▸ **Provided records**:
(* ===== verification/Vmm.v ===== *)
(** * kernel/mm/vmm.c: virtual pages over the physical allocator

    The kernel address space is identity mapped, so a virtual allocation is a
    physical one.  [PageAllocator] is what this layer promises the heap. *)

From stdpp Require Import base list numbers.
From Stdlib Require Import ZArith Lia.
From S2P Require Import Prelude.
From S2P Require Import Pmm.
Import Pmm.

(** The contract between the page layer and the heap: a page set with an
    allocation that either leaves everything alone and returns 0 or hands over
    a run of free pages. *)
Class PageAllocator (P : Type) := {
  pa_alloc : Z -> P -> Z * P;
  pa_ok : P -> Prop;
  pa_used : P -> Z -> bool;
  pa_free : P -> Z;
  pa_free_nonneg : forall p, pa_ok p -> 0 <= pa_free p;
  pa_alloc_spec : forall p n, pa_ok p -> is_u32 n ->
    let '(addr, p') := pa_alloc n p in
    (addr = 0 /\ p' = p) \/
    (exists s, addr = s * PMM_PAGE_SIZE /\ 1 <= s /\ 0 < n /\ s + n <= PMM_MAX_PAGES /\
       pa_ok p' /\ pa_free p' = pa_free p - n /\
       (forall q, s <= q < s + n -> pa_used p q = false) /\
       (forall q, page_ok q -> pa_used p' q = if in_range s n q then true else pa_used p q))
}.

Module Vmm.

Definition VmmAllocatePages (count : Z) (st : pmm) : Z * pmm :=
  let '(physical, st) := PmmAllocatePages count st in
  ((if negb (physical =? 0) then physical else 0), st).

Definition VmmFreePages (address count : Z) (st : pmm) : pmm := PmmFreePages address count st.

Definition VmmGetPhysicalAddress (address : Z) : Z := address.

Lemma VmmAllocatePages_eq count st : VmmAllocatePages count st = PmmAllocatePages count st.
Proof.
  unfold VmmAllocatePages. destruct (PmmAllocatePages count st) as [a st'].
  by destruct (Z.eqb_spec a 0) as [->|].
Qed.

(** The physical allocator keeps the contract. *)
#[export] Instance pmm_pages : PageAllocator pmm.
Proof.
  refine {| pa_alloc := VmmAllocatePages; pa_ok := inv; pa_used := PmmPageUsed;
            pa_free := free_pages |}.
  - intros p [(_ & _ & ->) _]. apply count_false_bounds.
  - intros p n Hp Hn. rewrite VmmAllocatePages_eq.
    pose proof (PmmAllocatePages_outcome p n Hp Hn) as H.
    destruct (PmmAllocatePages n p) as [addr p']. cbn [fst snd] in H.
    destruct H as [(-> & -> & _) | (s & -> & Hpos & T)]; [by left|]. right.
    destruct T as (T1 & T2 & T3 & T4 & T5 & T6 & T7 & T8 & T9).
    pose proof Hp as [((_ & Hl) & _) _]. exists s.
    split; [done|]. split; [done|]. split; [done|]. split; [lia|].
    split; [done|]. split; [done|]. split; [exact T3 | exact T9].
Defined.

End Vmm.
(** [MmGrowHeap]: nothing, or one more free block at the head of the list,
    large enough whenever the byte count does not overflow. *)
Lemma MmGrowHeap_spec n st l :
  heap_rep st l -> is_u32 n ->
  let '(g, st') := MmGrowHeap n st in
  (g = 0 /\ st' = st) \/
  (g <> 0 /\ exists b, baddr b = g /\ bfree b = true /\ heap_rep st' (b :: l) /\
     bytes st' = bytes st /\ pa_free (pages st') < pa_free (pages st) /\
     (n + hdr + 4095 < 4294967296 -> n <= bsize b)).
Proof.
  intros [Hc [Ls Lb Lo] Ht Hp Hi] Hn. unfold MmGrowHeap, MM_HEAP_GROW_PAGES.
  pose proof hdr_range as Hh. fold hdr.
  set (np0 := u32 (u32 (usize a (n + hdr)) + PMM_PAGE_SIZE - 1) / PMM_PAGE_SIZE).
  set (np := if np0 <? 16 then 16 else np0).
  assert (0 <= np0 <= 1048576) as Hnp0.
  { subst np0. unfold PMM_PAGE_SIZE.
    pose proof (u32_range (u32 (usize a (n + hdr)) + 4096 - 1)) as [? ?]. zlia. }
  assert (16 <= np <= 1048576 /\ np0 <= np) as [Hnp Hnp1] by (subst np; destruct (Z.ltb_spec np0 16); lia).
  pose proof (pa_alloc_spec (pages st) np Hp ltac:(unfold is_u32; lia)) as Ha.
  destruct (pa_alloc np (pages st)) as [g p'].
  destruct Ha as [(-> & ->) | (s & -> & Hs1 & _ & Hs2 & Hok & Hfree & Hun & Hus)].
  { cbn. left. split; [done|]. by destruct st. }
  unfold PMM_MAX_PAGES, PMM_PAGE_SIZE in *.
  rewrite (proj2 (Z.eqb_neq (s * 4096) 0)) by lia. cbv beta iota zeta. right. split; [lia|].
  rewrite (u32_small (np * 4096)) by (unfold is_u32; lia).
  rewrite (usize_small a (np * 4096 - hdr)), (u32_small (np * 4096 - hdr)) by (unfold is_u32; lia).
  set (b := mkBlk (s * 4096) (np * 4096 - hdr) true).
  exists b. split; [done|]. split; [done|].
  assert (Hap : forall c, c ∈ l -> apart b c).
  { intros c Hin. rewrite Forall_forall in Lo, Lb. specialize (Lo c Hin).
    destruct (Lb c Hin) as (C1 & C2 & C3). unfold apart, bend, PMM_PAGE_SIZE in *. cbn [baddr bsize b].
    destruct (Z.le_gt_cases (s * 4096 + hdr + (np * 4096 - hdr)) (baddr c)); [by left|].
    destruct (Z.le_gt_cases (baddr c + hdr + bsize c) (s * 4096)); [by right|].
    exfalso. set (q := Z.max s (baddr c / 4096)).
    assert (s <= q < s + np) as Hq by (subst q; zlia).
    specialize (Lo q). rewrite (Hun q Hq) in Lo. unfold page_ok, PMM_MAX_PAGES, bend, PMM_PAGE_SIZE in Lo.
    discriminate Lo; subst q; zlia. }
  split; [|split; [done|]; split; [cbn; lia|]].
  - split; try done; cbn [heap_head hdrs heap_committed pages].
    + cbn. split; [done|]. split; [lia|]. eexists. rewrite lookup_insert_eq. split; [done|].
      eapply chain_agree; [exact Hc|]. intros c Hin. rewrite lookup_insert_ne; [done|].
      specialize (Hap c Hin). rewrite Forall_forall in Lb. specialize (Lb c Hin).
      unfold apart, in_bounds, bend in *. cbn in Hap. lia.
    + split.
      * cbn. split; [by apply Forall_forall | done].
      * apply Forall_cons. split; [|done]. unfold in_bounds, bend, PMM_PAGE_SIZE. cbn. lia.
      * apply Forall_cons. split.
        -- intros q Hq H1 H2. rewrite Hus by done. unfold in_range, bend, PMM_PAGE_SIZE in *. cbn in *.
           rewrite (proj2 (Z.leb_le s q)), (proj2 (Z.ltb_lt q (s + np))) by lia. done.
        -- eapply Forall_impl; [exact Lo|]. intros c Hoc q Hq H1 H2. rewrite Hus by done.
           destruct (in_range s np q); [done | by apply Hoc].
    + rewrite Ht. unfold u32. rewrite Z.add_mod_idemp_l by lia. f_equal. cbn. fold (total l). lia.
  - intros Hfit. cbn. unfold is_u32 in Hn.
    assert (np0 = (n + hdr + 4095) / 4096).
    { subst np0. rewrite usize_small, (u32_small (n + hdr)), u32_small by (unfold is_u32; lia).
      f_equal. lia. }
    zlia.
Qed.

...

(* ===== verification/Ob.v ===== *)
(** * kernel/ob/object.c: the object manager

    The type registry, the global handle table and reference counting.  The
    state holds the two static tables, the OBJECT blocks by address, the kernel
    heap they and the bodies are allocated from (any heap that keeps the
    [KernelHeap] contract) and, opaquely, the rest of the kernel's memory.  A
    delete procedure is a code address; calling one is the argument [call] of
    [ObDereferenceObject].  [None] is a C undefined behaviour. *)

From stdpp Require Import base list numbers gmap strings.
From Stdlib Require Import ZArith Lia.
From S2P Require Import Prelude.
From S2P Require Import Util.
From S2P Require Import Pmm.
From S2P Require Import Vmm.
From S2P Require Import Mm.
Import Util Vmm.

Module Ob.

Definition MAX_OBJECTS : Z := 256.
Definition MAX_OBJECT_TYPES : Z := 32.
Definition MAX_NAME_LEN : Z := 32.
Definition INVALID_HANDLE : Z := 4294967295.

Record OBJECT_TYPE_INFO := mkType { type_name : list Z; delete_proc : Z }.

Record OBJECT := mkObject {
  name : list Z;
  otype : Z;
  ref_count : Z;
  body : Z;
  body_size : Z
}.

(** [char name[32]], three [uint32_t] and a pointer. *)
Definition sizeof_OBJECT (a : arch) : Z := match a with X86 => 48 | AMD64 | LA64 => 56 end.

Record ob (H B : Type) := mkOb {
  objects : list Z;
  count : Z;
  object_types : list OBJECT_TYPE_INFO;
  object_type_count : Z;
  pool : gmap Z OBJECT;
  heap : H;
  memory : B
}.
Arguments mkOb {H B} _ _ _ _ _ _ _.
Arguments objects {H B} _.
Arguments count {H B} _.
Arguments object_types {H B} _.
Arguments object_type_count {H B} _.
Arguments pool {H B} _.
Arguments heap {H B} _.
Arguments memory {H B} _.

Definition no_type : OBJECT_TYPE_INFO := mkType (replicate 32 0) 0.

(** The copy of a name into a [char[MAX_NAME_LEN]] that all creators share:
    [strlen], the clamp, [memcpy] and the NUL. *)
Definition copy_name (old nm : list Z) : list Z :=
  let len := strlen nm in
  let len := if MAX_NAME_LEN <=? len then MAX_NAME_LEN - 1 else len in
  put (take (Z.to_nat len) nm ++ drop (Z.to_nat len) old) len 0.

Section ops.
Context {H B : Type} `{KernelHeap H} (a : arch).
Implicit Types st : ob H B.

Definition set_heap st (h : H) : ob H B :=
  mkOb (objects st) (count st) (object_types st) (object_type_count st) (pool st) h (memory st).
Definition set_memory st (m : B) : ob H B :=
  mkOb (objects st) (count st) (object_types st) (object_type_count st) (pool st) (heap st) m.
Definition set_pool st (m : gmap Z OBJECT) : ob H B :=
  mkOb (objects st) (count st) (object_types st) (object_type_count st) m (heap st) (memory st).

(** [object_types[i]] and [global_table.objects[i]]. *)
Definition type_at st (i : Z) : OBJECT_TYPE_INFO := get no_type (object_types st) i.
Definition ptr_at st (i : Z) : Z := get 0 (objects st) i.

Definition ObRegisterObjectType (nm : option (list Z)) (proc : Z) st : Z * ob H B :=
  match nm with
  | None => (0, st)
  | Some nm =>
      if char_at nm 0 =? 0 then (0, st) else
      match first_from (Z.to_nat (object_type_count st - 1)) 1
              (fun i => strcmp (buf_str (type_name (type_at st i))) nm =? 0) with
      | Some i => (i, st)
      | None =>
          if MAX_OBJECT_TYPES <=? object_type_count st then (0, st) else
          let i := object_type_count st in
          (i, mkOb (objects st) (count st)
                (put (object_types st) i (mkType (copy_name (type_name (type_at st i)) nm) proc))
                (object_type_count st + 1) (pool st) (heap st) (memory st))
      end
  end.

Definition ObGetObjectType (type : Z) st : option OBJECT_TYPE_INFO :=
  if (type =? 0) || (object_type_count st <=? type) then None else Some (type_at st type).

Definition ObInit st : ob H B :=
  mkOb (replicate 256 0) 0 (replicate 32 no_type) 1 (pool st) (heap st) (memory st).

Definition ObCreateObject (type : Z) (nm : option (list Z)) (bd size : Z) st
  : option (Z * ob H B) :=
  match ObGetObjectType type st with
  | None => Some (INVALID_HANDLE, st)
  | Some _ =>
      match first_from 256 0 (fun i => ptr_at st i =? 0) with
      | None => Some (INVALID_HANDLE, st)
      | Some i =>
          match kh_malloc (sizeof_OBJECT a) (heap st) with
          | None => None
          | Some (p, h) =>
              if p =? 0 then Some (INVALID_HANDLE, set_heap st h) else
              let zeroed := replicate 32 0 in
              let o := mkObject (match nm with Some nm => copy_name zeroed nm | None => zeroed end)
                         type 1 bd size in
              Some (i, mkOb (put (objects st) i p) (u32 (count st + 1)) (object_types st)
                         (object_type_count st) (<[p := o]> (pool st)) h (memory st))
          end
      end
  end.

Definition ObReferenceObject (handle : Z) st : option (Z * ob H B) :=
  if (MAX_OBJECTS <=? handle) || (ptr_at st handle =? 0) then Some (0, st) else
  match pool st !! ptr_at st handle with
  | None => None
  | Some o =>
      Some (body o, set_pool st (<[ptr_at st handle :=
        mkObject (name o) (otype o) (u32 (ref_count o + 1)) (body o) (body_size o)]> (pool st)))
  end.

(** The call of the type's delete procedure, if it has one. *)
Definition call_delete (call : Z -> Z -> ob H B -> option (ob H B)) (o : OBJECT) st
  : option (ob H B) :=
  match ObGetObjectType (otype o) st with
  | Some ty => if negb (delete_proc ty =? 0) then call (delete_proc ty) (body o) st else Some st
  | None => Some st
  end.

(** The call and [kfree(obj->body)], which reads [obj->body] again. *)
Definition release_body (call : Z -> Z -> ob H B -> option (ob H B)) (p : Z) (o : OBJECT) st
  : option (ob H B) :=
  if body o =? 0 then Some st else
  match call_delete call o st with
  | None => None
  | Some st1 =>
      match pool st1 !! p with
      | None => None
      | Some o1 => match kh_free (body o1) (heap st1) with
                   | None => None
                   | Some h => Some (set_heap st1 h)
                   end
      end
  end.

▸ **Requirement**:
Provide only the number of lines in the records containing the string "bsize".

▸ **Reply**:
3